| What is being asked |
For the records below, tally the lines that contain "found" and give only that number.

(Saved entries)
----

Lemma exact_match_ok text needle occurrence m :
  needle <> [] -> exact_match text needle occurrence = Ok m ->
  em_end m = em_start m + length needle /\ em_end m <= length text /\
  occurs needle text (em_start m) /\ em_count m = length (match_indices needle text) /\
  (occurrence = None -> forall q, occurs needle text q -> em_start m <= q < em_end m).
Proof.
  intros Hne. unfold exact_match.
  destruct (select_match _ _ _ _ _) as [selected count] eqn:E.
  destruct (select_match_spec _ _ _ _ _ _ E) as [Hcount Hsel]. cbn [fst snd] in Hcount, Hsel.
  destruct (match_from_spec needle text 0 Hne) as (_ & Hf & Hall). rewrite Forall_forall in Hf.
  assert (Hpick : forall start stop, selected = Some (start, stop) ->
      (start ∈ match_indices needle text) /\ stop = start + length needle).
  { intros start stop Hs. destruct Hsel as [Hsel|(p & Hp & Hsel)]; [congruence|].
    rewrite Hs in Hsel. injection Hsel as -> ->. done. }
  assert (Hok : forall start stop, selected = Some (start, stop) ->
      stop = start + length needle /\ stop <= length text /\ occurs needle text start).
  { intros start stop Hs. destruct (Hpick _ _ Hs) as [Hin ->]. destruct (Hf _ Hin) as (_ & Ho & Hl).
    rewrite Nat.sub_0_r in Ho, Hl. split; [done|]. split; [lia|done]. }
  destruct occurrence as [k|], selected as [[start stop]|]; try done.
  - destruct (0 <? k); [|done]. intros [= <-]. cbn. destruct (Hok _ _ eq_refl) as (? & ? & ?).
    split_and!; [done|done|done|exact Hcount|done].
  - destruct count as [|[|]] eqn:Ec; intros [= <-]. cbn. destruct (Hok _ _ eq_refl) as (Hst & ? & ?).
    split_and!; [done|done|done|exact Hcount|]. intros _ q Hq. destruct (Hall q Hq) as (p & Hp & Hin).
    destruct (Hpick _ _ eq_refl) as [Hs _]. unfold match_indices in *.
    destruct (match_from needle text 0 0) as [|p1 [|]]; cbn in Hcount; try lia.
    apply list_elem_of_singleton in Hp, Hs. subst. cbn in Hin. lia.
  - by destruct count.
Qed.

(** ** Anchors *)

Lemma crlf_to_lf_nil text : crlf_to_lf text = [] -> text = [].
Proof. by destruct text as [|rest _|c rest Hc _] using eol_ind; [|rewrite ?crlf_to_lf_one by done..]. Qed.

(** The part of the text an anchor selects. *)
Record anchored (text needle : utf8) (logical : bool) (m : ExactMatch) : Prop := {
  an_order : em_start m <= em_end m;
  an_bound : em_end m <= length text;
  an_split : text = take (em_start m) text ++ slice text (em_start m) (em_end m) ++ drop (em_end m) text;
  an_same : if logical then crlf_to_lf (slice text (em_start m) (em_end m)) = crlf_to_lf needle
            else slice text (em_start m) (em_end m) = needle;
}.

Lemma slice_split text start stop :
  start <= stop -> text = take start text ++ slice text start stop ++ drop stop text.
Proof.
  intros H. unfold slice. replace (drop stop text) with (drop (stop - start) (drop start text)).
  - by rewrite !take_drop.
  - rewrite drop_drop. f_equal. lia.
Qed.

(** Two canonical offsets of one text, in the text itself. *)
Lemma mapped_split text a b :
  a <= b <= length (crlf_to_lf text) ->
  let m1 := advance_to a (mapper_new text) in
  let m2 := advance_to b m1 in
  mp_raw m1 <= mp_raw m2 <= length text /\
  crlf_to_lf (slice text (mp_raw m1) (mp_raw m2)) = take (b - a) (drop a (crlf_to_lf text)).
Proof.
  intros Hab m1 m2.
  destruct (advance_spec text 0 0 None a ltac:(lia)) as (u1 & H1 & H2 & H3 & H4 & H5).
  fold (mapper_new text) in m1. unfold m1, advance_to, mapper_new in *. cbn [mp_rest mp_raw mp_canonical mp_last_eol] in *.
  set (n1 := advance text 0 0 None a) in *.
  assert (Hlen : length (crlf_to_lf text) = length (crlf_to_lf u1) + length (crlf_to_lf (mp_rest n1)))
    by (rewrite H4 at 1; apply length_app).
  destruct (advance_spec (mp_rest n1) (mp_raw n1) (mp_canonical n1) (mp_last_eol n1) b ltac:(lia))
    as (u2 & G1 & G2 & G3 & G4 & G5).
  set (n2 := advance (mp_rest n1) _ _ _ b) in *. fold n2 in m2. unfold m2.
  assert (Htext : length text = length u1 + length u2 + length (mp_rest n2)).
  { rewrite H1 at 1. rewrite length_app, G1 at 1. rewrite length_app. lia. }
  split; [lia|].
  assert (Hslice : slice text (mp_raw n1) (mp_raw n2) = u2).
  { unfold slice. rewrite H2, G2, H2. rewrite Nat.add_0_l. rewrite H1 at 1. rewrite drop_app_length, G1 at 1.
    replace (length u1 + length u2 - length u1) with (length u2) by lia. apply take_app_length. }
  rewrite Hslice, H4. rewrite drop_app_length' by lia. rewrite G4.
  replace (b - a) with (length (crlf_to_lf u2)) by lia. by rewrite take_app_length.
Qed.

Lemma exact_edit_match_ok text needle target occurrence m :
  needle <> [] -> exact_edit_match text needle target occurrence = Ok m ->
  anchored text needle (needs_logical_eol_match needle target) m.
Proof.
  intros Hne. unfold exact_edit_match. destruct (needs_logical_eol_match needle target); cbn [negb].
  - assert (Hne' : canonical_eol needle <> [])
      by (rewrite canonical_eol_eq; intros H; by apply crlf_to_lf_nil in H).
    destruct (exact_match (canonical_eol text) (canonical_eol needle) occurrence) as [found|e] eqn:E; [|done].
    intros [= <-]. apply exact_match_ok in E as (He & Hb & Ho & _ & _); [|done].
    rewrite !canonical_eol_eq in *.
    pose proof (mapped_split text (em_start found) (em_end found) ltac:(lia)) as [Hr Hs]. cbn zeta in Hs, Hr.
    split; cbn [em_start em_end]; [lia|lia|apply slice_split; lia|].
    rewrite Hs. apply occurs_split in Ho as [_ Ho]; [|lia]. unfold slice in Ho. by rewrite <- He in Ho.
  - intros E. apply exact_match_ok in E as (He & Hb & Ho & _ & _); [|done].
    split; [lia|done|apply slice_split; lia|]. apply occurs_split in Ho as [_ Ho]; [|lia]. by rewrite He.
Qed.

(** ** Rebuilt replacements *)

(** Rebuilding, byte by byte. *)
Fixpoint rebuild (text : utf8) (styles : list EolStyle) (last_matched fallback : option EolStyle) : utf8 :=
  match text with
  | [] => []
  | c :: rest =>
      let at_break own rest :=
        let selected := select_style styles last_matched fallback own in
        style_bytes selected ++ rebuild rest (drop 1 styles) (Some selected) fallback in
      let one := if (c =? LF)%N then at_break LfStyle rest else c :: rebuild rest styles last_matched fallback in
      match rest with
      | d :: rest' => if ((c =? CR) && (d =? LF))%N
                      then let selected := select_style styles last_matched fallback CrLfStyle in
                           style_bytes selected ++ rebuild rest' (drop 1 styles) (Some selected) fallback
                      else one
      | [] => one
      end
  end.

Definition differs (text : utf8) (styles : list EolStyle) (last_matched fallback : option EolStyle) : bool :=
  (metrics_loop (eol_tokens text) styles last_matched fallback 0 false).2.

----

| Written answer |
2